Lemma insert_sorted x l :
  StronglySorted older l -> StronglySorted older (insert_by_mtime x l).
Proof.
  induction 1 as [|y r Hr IH Hy]; simpl.
  - repeat constructor.
  - destruct (Z.ltb_spec (e_mtime y) (e_mtime x)) as [Hlt|Hge].
    + constructor; [exact IH|].
      apply Forall_forall. intros z Hz.
      apply (Permutation_in _ (insert_perm x r)) in Hz.
      destruct Hz as [<-|Hz]; [unfold older; lia|].
      rewrite Forall_forall in Hy. now apply Hy.
    + constructor; [now constructor|].
      constructor; [exact Hge|].
      eapply Forall_impl; [|exact Hy]. unfold older. intros; lia.
Qed.

Lemma sort_sorted l : StronglySorted older (sort_by_mtime l).
Proof.
  induction l as [|x r IH]; simpl; [constructor|]. now apply insert_sorted.
Qed.

Lemma sorted_app_older l1 l2 :
  StronglySorted older (l1 ++ l2) ->
  forall a b, In a l1 -> In b l2 -> older a b.
Proof.
  induction l1 as [|x r IH]; simpl; intros H a b Ha Hb; [contradiction|].
  inversion H as [|? ? Hs Hf]; subst.
  destruct Ha as [<-|Ha].
  - rewrite Forall_forall in Hf. apply Hf. apply in_or_app. now right.
  - now apply IH.
Qed.

Lemma remove_all_true can_remove fs :
  (forall n, can_remove n = true) ->
  forall dir, remove_all can_remove fs dir = filter (kept_from fs) dir.
Proof.
  intros Hc. induction fs as [|f r IH]; intros dir; simpl.
  - unfold kept_from. simpl. induction dir as [|e d IHd]; simpl; [reflexivity|].
    now rewrite <- IHd.
  - rewrite Hc, IH. unfold remove_name, kept_from.
    induction dir as [|e d IHd]; simpl; [reflexivity|].
    rewrite String.eqb_sym.
    destruct (String.eqb (e_name f) (e_name e)); simpl; [exact IHd|].
    destruct (existsb _ _); simpl; [exact IHd|now rewrite IHd].
Qed.

Lemma remove_all_sub can_remove fs :
  forall dir e, In e (remove_all can_remove fs dir) -> In e dir.
Proof.
  induction fs as [|f r IH]; simpl; intros dir e H; [exact H|].
  destruct (can_remove (e_name f)); [|exact H].
  apply IH in H. unfold remove_name in H. apply filter_In in H. tauto.
Qed.

Lemma is_png_name a b : e_name a = e_name b -> is_png a = is_png b.
Proof. unfold is_png. now intros ->. Qed.

Lemma remove_all_keeps_other can_remove fs :
  Forall (fun f => is_png f = true) fs ->
  forall dir e, In e dir -> is_png e = false ->
                In e (remove_all can_remove fs dir).
Proof.
  induction 1 as [|f r Hf Hr IH]; simpl; intros dir e He Hp; [exact He|].
  destruct (can_remove (e_name f)); [|exact He].
  apply IH; [|exact Hp]. unfold remove_name. apply filter_In.
  split; [exact He|].
  destruct (String.eqb_spec (e_name e) (e_name f)) as [E|]; [|reflexivity].
  apply is_png_name in E. congruence.
Qed.

Lemma firstn_in {A} (x : A) n : forall l, In x (firstn n l) -> In x l.
Proof.
  induction n as [|n IH]; intros [|y l]; simpl; try tauto.
  intros [H|H]; [now left|right; now apply IH].
Qed.

Lemma slice_to_sub {A} stop (l : list A) x : In x (slice_to stop l) -> In x l.
Proof. unfold slice_to. destruct (stop <? 0); apply firstn_in. Qed.

Lemma to_remove_png max_files dir :
  Forall (fun f => is_png f = true)
    (slice_to (- max_files) (sort_by_mtime (filter is_png dir))).
Proof.
  apply Forall_forall. intros f Hf. apply slice_to_sub in Hf.
  apply (Permutation_in _ (sort_perm _)) in Hf.
  apply filter_In in Hf. tauto.
Qed.

(** X18. [cleanup_cache] touches [.png] files only: whatever [os.remove]
    does, the directory it leaves is part of the one it found, and every
    entry whose name does not end in [.png] is still there. A directory
    within the limit, and any directory when [max_files] is 0 (the slice
    [files[:-0]] is empty), is left exactly as it was. *)
Theorem cleanup_keeps_other_files can_remove max_files dir :
  (forall e, In e (cleanup_cache can_remove max_files dir) -> In e dir) /\
  (forall e, In e dir -> is_png e = false ->
             In e (cleanup_cache can_remove max_files dir)) /\
  (png_count dir <= max_files \/ max_files = 0 ->
   cleanup_cache can_remove max_files dir = dir).
Proof.
  unfold cleanup_cache, png_count. repeat split.
  - intros e. destruct (_ <? _); [apply remove_all_sub|auto].
  - intros e He Hp. destruct (_ <? _); [|exact He].
    apply remove_all_keeps_other; auto. apply to_remove_png.
  - intros [H| ->].
    + destruct (Z.ltb_spec max_files
                  (Z.of_nat (List.length (filter is_png dir)))); [lia|].
      reflexivity.
    + destruct (_ <? _); reflexivity.
Qed.

Lemma filter_perm {A} (f : A -> bool) l l' :
  Permutation l l' -> Permutation (filter f l) (filter f l').
Proof.
  induction 1 as [|x l l' H IH|x y l|l l' l'' H1 IH1 H2 IH2]; simpl.
  - constructor.
  - destruct (f x); [now constructor|exact IH].
  - destruct (f x), (f y); try reflexivity. apply perm_swap.
  - now transitivity (filter f l').
Qed.

Lemma filter_comm {A} (f g : A -> bool) l :
  filter f (filter g l) = filter g (filter f l).
Proof.
  induction l as [|x l IH]; simpl; [reflexivity|].
  destruct (f x) eqn:F, (g x) eqn:G; simpl; rewrite ?F, ?G, IH; reflexivity.
Qed.

Lemma nodup_names_filter (g : entry -> bool) l :
  NoDup (map e_name l) -> NoDup (map e_name (filter g l)).
Proof.
  induction l as [|x l IH]; simpl; intros H; [constructor|].
  inversion H as [|? ? Hx Hl]; subst.
  destruct (g x); simpl; [|now apply IH].
  constructor; [|now apply IH].
  intros Hin. apply Hx. apply in_map_iff in Hin.
  destruct Hin as (y & Ey & Hy). apply filter_In in Hy.
  apply in_map_iff. exists y. tauto.
Qed.

Lemma nodup_names_inj l a b :
  NoDup (map e_name l) -> In a l -> In b l -> e_name a = e_name b -> a = b.
Proof.
  induction l as [|x l IH]; simpl; intros H Ha Hb E; [contradiction|].
  inversion H as [|? ? Hx Hl]; subst.
  destruct Ha as [->|Ha], Hb as [->|Hb]; auto.
  - exfalso. apply Hx. rewrite E. now apply in_map.
  - exfalso. apply Hx. rewrite <- E. now apply in_map.
Qed.

Lemma nodup_names_app r k :
  NoDup (map e_name (r ++ k)) ->
  forall e, In e k -> ~ In (e_name e) (map e_name r).
Proof.
  induction r as [|x r IH]; simpl; intros H e He; [tauto|].
  inversion H as [|? ? Hx Hl]; subst.
  intros [E|Hin].
  - apply Hx. rewrite E. apply in_map. apply in_or_app. now right.
  - now apply (IH Hl e He).
Qed.

Lemma kept_from_false r e :
  kept_from r e = false <-> In (e_name e) (map e_name r).
Proof.
  unfold kept_from. rewrite negb_false_iff, existsb_exists. split.
  - intros (n & Hn & E). apply String.eqb_eq in E. now subst.
  - intros H. exists (e_name e). split; [exact H|apply String.eqb_refl].
Qed.

Lemma filter_all {A} (f : A -> bool) l :
  (forall x, In x l -> f x = true) -> filter f l = l.
Proof.
  induction l as [|x l IH]; simpl; intros H; [reflexivity|].
  rewrite (H x (or_introl eq_refl)). f_equal. apply IH. auto.
Qed.

Lemma filter_none {A} (f : A -> bool) l :
  (forall x, In x l -> f x = false) -> filter f l = [].
Proof.
  induction l as [|x l IH]; simpl; intros H; [reflexivity|].
  rewrite (H x (or_introl eq_refl)). apply IH. auto.
Qed.

(** The parts of an effective clean-up: the sorted [.png] entries split
    into the removed ones and the [max_files] kept ones. *)
Lemma cleanup_parts can_remove max_files dir :
  (forall n, can_remove n = true) ->
  NoDup (map e_name dir) ->
  0 < max_files < png_count dir ->
  exists r k,
    sort_by_mtime (filter is_png dir) = (r ++ k)%list /\
    Z.of_nat (List.length k) = max_files /\
    cleanup_cache can_remove max_files dir = filter (kept_from r) dir /\
    Permutation (filter is_png (cleanup_cache can_remove max_files dir)) k /\
    (forall e, In e dir -> is_png e = true ->
               ~ In e (cleanup_cache can_remove max_files dir) -> In e r).
Proof.
  intros Hc Hnd [Hpos Hlt]. unfold png_count in Hlt.
  set (files := filter is_png dir) in *.
  set (sorted := sort_by_mtime files).
  pose proof (sort_perm files) as Hperm. fold sorted in Hperm.
  pose proof (Permutation_length Hperm) as Hlen.
  set (n := Z.to_nat (Z.of_nat (List.length sorted) + - max_files)).
  exists (firstn n sorted), (skipn n sorted).
  assert (cleanup_cache can_remove max_files dir
          = filter (kept_from (firstn n sorted)) dir) as Hres.
  { unfold cleanup_cache. fold files.
    destruct (Z.ltb_spec max_files (Z.of_nat (List.length files))); [|lia].
    fold sorted. unfold slice_to.
    destruct (Z.ltb_spec (- max_files) 0); [|lia].
    fold n. now apply remove_all_true. }
  assert (NoDup (map e_name sorted)) as Hnds.
  { apply (Permutation_NoDup (l := map e_name files)).
    - apply Permutation_map. now symmetry.
    - now apply nodup_names_filter. }
  rewrite <- (firstn_skipn n sorted) in Hnds.
  split; [now rewrite firstn_skipn|].
  split; [rewrite length_skipn; subst n; lia|].
  split; [exact Hres|].
  split.
  - rewrite Hres, filter_comm. fold files.
    rewrite (filter_perm (kept_from (firstn n sorted)) _ _
               (Permutation_sym Hperm)).
    rewrite <- (firstn_skipn n sorted) at 2.
    rewrite filter_app.
    rewrite filter_none, filter_all; [reflexivity| |].
    + intros e He. pose proof (nodup_names_app _ _ Hnds e He) as Hn.
      destruct (kept_from (firstn n sorted) e) eqn:K; [reflexivity|].
      apply kept_from_false in K. contradiction.
    + intros e He. apply kept_from_false. now apply in_map.
  - intros e He Hp Hout. rewrite Hres in Hout.
    destruct (kept_from (firstn n sorted) e) eqn:K.
    { exfalso. apply Hout. apply filter_In. now split. }
    apply kept_from_false in K. apply in_map_iff in K.
    destruct K as (e' & E & He').
    assert (In e' dir) as Hd.
    { apply firstn_in in He'.
      apply (Permutation_in _ Hperm) in He'.
      apply filter_In in He'. tauto. }
    now rewrite <- (nodup_names_inj dir e' e Hnd Hd He E).
Qed.

Lemma sample_dir_nodup : NoDup (map e_name sample_dir).
Proof.
  repeat constructor; simpl; intuition discriminate.
Qed.

(** X19. When the directory holds more [.png] files than [max_files]
    (at least 1) and the removals succeed, exactly [max_files] of them
    are left. *)
Theorem cleanup_leaves_max_files can_remove max_files dir :
  (forall n, can_remove n = true) ->
  NoDup (map e_name dir) ->
  0 < max_files < png_count dir ->
  png_count (cleanup_cache can_remove max_files dir) = max_files.
Proof.
  intros Hc Hnd Hm.
  destruct (cleanup_parts can_remove max_files dir Hc Hnd Hm)
    as (r & k & _ & Hk & _ & Hperm & _).
  unfold png_count. now rewrite (Permutation_length Hperm).
Qed.

Lemma cleanup_leaves_max_files_witness :
  png_count (cleanup_cache all_removable 2 sample_dir) = 2.
Proof.
  apply cleanup_leaves_max_files.
  - reflexivity.
  - exact sample_dir_nodup.
  - vm_compute. split; reflexivity.
Defined.

(** X20. What the clean-up removes is the oldest: every [.png] file it
    removed was modified no later than every [.png] file it kept. *)
Theorem cleanup_removes_oldest can_remove max_files dir gone kept :
  (forall n, can_remove n = true) ->
  NoDup (map e_name dir) ->
  0 < max_files ->
  In gone dir -> is_png gone = true ->
  ~ In gone (cleanup_cache can_remove max_files dir) ->
  In kept (cleanup_cache can_remove max_files dir) -> is_png kept = true ->
  older gone kept.
Proof.
  intros Hc Hnd Hpos Hg Hgp Hout Hk Hkp.
  destruct (Z.le_gt_cases (png_count dir) max_files) as [Hle|Hgt].
  { exfalso. apply Hout. unfold cleanup_cache, png_count in *.
    destruct (Z.ltb_spec max_files
                (Z.of_nat (List.length (filter is_png dir)))); [lia|].
    exact Hg. }
  destruct (cleanup_parts can_remove max_files dir Hc Hnd
              (conj Hpos Hgt))
    as (r & k & Hs & _ & _ & Hperm & Hr).
  apply (sorted_app_older r k).
  - rewrite <- Hs. apply sort_sorted.
  - now apply Hr.
  - apply (Permutation_in _ Hperm). apply filter_In. now split.
Qed.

__What is needed__:
Take each line in the listing that has the word "entry" and copy it.

__Final answer__:
    entry whose name does not end in [.png] is still there. A directory
Lemma nodup_names_filter (g : entry -> bool) l :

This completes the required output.